[Collected data]
(** C15: a late proposal loses the epoch it is for. Take any responder that holds ready the
    chains of an epoch agreed on one key of the initiator's, and any message of an earlier
    epoch, with another key for the same epoch, that it opens: one the initiator sent before
    it gave that key up. The chain the responder had for the initiator's messages of the
    epoch is replaced by one derived from a fresh encapsulation to the old key, whatever the
    initiator has done meanwhile with the answer to the new one. *)
Theorem late_proposal_loses_epoch e key h m sec p R w R' w' plaintext :
  is_pq_ratchet (suite_id R) = true → is_pq_initiator R = false →
  current_pq_epoch R < e → (e ∉ (pc_epoch <$> pq_chains R)) →
  pending_pq_ciphertext R = Some p → ct_epoch p = e →
  em_pq_ratchet_field m = Some (PublicKey e key) → em_pq_message_epoch m < e →
  len key = MLKEM768_PK_SIZE → mlkem_ek_valid key = true → pq_ek_hash key = Ok h → ct_ek_hash p ≠ h →
  decrypt_with_identity_secret m sec (R, w) = ((R', w'), Ok plaintext) →
  recv_chain_of R e = Some (pc_recv (ct_chains p)) ∧
  ∃ w1 c, pq_epoch_chains (mlkem_encapsulate key w1).2.2 e false = Ok c ∧
    recv_chain_of R' e = Some (pc_recv c) ∧
    pending_pq_ciphertext R' = Some {|
      ct_epoch := e; ct_ek_hash := h; ct_ciphertext := (mlkem_encapsulate key w1).2.1; ct_chains := c |}.
Proof.
  intros Hsu Hi Hcur Hch Hp Hpe Hf Hme Hlen Hv Hh Hne Hrun. split.
  { unfold recv_chain_of. by rewrite no_chains, Hp, Hpe, Z.eqb_refl. }
  pose proof (ends_decrypt e key h m Hf Hme Hh Hlen Hv sec R w) as Hend. unfold wp in Hend. rewrite Hrun in Hend.
  destruct Hend as (w1 & c & Hc & Hpend & Hrecv); [|by exists w1, c]. split_and!; [done..|]. by exists p.
Qed.
End late.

# WHAT TO PRODUCE:
Having read the entries above, restate them all word for word.

# RESULT OF THIS TASK:
(** C15: a late proposal loses the epoch it is for. Take any responder that holds ready the
    chains of an epoch agreed on one key of the initiator's, and any message of an earlier
    epoch, with another key for the same epoch, that it opens: one the initiator sent before
    it gave that key up. The chain the responder had for the initiator's messages of the
    epoch is replaced by one derived from a fresh encapsulation to the old key, whatever the
    initiator has done meanwhile with the answer to the new one. *)
Theorem late_proposal_loses_epoch e key h m sec p R w R' w' plaintext :
  is_pq_ratchet (suite_id R) = true → is_pq_initiator R = false →
  current_pq_epoch R < e → (e ∉ (pc_epoch <$> pq_chains R)) →
  pending_pq_ciphertext R = Some p → ct_epoch p = e →
  em_pq_ratchet_field m = Some (PublicKey e key) → em_pq_message_epoch m < e →
  len key = MLKEM768_PK_SIZE → mlkem_ek_valid key = true → pq_ek_hash key = Ok h → ct_ek_hash p ≠ h →
  decrypt_with_identity_secret m sec (R, w) = ((R', w'), Ok plaintext) →
  recv_chain_of R e = Some (pc_recv (ct_chains p)) ∧
  ∃ w1 c, pq_epoch_chains (mlkem_encapsulate key w1).2.2 e false = Ok c ∧
    recv_chain_of R' e = Some (pc_recv c) ∧
    pending_pq_ciphertext R' = Some {|
      ct_epoch := e; ct_ek_hash := h; ct_ciphertext := (mlkem_encapsulate key w1).2.1; ct_chains := c |}.
Proof.
  intros Hsu Hi Hcur Hch Hp Hpe Hf Hme Hlen Hv Hh Hne Hrun. split.
  { unfold recv_chain_of. by rewrite no_chains, Hp, Hpe, Z.eqb_refl. }
  pose proof (ends_decrypt e key h m Hf Hme Hh Hlen Hv sec R w) as Hend. unfold wp in Hend. rewrite Hrun in Hend.
  destruct Hend as (w1 & c & Hc & Hpend & Hrecv); [|by exists w1, c]. split_and!; [done..|]. by exists p.
Qed.
End late.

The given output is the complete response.